**WHAT NEEDS TO BE DONE:** Each line below that carries the string "roomy" must appear in the answer.

**RECORDS SUPPLIED:**
Content starts
(** The bound of four requests is reached: by handle, the lookup by name, the
    search, the channel and the playlist are requested. *)
Lemma fetchVideos_requests_witness :
  requests_at_most 4 (fetchVideos (B := handled) handle_widget) /\
  fetches (trace (snd (fetchVideos (B := handled) handle_widget (start ∅ 5000)))) =
    [lookup_url; search_url; channel_url; uploads_url].
Proof.
  split; [|vm_compute; reflexivity].
  exact (proj1 (fetchVideos_requests (B := handled) handle_widget)).
Defined.

Lemma fetchVideos_reports_rejection_witness :
  fetchVideos (B := unplugged) (widget (JArr [])) asked =
    (Throw NetworkError, failed) /\
  exists evs,
    Forall resolution_event evs /\
    trace failed =
      trace asked ++ evs ++
      [EConsoleError "Error in fetchVideos:" (Some NetworkError)].
Proof.
  assert (Hrun : fetchVideos (B := unplugged) (widget (JArr [])) asked =
                 (Throw NetworkError, failed))
    by (vm_compute; reflexivity).
  split; [exact Hrun|].
  exact (fetchVideos_reports_rejection (B := unplugged) (widget (JArr []))
           asked (Throw NetworkError) failed Hrun).
Defined.

Lemma fetchVideos_without_channel_witness :
  channelId (opts handle_widget) = EmptyString /\
  channelUsername (opts handle_widget) <> EmptyString /\
  getChannelIdFromUsername (B := unplugged) handle_widget (start ∅ 5000) =
    (Ok JNull,
     {| store := ∅; clock := 5050;
        trace := [EFetch lookup_url;
                  EConsoleError "Error getting channel ID from username:"
                    (Some NetworkError)] |}) /\
  fetchVideos (B := unplugged) handle_widget (start ∅ 5000) =
    rejected (Error "Could not determine channel ID")
      {| store := ∅; clock := 5050;
         trace := [EFetch lookup_url;
                   EConsoleError "Error getting channel ID from username:"
                     (Some NetworkError)] |}.
Proof.
  assert (Hid : channelId (opts handle_widget) = EmptyString) by reflexivity.
  assert (Hname : channelUsername (opts handle_widget) <> EmptyString)
    by discriminate.
  assert (Hres : getChannelIdFromUsername (B := unplugged) handle_widget
                   (start ∅ 5000) =
                 (Ok JNull,
                  {| store := ∅; clock := 5050;
                     trace := [EFetch lookup_url;
                               EConsoleError
                                 "Error getting channel ID from username:"
                                 (Some NetworkError)] |}))
    by (vm_compute; reflexivity).
  split; [exact Hid|]. split; [exact Hname|]. split; [exact Hres|].
  exact (proj2 (fetchVideos_without_channel (B := unplugged) handle_widget
                  (start ∅ 5000) Hid) JNull _ Hname Hres eq_refl).
Defined.

Lemma widget_resolves (b : Browser) (fallback : jsval) (w : world) :
  resolves (B := b) (widget fallback) w "UC1" w.
Proof. left. split; [discriminate|]. split; reflexivity. Qed.

Lemma fetchVideos_stops_at_channel_witness :
  resolves (B := unplugged) (widget (JArr [])) asked "UC1" asked /\
  channel_failure (B := unplugged)
    (channel_details_url (widget (JArr [])) "UC1") NetworkError /\
  fetchVideos (B := unplugged) (widget (JArr [])) asked =
    rejected NetworkError
      (requested (B := unplugged)
         (channel_details_url (widget (JArr [])) "UC1") asked).
Proof.
  assert (Hres := widget_resolves unplugged (JArr []) asked).
  assert (Hfail : channel_failure (B := unplugged)
                    (channel_details_url (widget (JArr [])) "UC1") NetworkError)
    by (apply channel_unreachable; reflexivity).
  split; [exact Hres|]. split; [exact Hfail|].
  exact (fetchVideos_stops_at_channel (B := unplugged) (widget (JArr []))
           asked asked "UC1" NetworkError Hres Hfail).
Defined.

Lemma channel_answered (b : Browser) (fallback : jsval) :
  fetch_response (Browser := b) channel_url =
    Some {| ok := true; body := Some channel_body |} ->
  answers (B := b) (channel_details_url (widget fallback) "UC1") channel_body /\
  uploads_playlist (B := b) channel_body "UU1".
Proof.
  intros Hfetch. split.
  - eexists. split; [exact Hfetch|]. split; reflexivity.
  - eexists _, _, _, _, _.
    split; [split; [reflexivity|]; split; [reflexivity|];
            eexists; split; reflexivity
           |repeat split; reflexivity].
Qed.

Lemma fetchVideos_empty_playlist_witness :
  resolves (B := silent) (widget (JArr [])) asked "UC1" asked /\
  answers (B := silent) (channel_details_url (widget (JArr [])) "UC1")
    channel_body /\
  uploads_playlist (B := silent) channel_body "UU1" /\
  answers (B := silent) (playlist_items_url (widget (JArr [])) "UU1")
    (JObj [("items", JArr [])]) /\
  no_items (JObj [("items", JArr [])]) /\
  fetchVideos (B := silent) (widget (JArr [])) asked = (Ok (JArr []), answered).
Proof.
  assert (Hres := widget_resolves silent (JArr []) asked).
  destruct (channel_answered silent (JArr []) eq_refl) as [Hdata Hup].
  assert (Hdata2 : answers (B := silent)
                     (playlist_items_url (widget (JArr [])) "UU1")
                     (JObj [("items", JArr [])]))
    by (eexists; split; [reflexivity|]; split; reflexivity).
  assert (Hnone : no_items (JObj [("items", JArr [])]))
    by (eexists; split; [reflexivity|]; right; reflexivity).
  split; [exact Hres|]. split; [exact Hdata|]. split; [exact Hup|].
  split; [exact Hdata2|]. split; [exact Hnone|].
  exact (fetchVideos_empty_playlist (B := silent) (widget (JArr []))
           asked asked "UC1" "UU1" channel_body _ Hres Hdata Hup Hdata2 Hnone).
Defined.



Lemma cache_round_trip_witness :
  cacheKey (widget fallback_list) = cacheKey (widget (JArr [])) /\
  quota_exceeded (Browser := roomy) ∅ key
    (cache_text (B := roomy) (JArr [first_video]) 1000) = false /\
  decodes (B := roomy) (cache_text (B := roomy) (JArr [first_video]) 1000)
    (JArr [first_video]) 1000 /\
  2000 <= 1000 + cacheExpiration (opts (widget fallback_list)) * 1000 /\
  getFromCache (B := roomy) (widget fallback_list)
    (at_time 2000
       (snd (saveToCache (B := roomy) (widget (JArr [])) (JArr [first_video])
               (start ∅ 1000)))) =
    (Ok (JArr [first_video]),
     emit (EGetItem key)
       (at_time 2000
          (snd (saveToCache (B := roomy) (widget (JArr [])) (JArr [first_video])
                  (start ∅ 1000))))).
Proof.
  assert (Hkey : cacheKey (widget fallback_list) = cacheKey (widget (JArr [])))
    by reflexivity.
  assert (Hroom : quota_exceeded (Browser := roomy) (store (start ∅ 1000))
                    (cacheKey (widget (JArr [])))
                    (cache_text (B := roomy) (JArr [first_video])
                       (clock (start ∅ 1000))) = false)
    by reflexivity.
  assert (Hdec : decodes (B := roomy)
                   (cache_text (B := roomy) (JArr [first_video])
                      (clock (start ∅ 1000)))
                   (JArr [first_video]) (clock (start ∅ 1000))).
  { split; [intros H; vm_compute in H; discriminate H|].
    exists entry. repeat split; vm_compute; reflexivity. }
  assert (Hfresh : 2000 <= 1000 + cacheExpiration (opts (widget fallback_list)) * 1000)
    by (vm_compute; discriminate).
  split; [exact Hkey|]. split; [exact Hroom|]. split; [exact Hdec|].
  split; [exact Hfresh|].
  exact (proj1 (proj2 (cache_round_trip (B := roomy) (widget (JArr []))
                         (widget fallback_list) (JArr [first_video])
                         (JArr [first_video]) (start ∅ 1000) 2000
                         Hkey Hroom Hdec)) Hfresh).
Defined.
Content ends
**WRITTEN ANSWER:**
  quota_exceeded (Browser := roomy) ∅ key
    (cache_text (B := roomy) (JArr [first_video]) 1000) = false /\
  decodes (B := roomy) (cache_text (B := roomy) (JArr [first_video]) 1000)
  getFromCache (B := roomy) (widget fallback_list)
       (snd (saveToCache (B := roomy) (widget (JArr [])) (JArr [first_video])
          (snd (saveToCache (B := roomy) (widget (JArr [])) (JArr [first_video])
  assert (Hroom : quota_exceeded (Browser := roomy) (store (start ∅ 1000))
                    (cache_text (B := roomy) (JArr [first_video])
  assert (Hdec : decodes (B := roomy)
                   (cache_text (B := roomy) (JArr [first_video])
  exact (proj1 (proj2 (cache_round_trip (B := roomy) (widget (JArr []))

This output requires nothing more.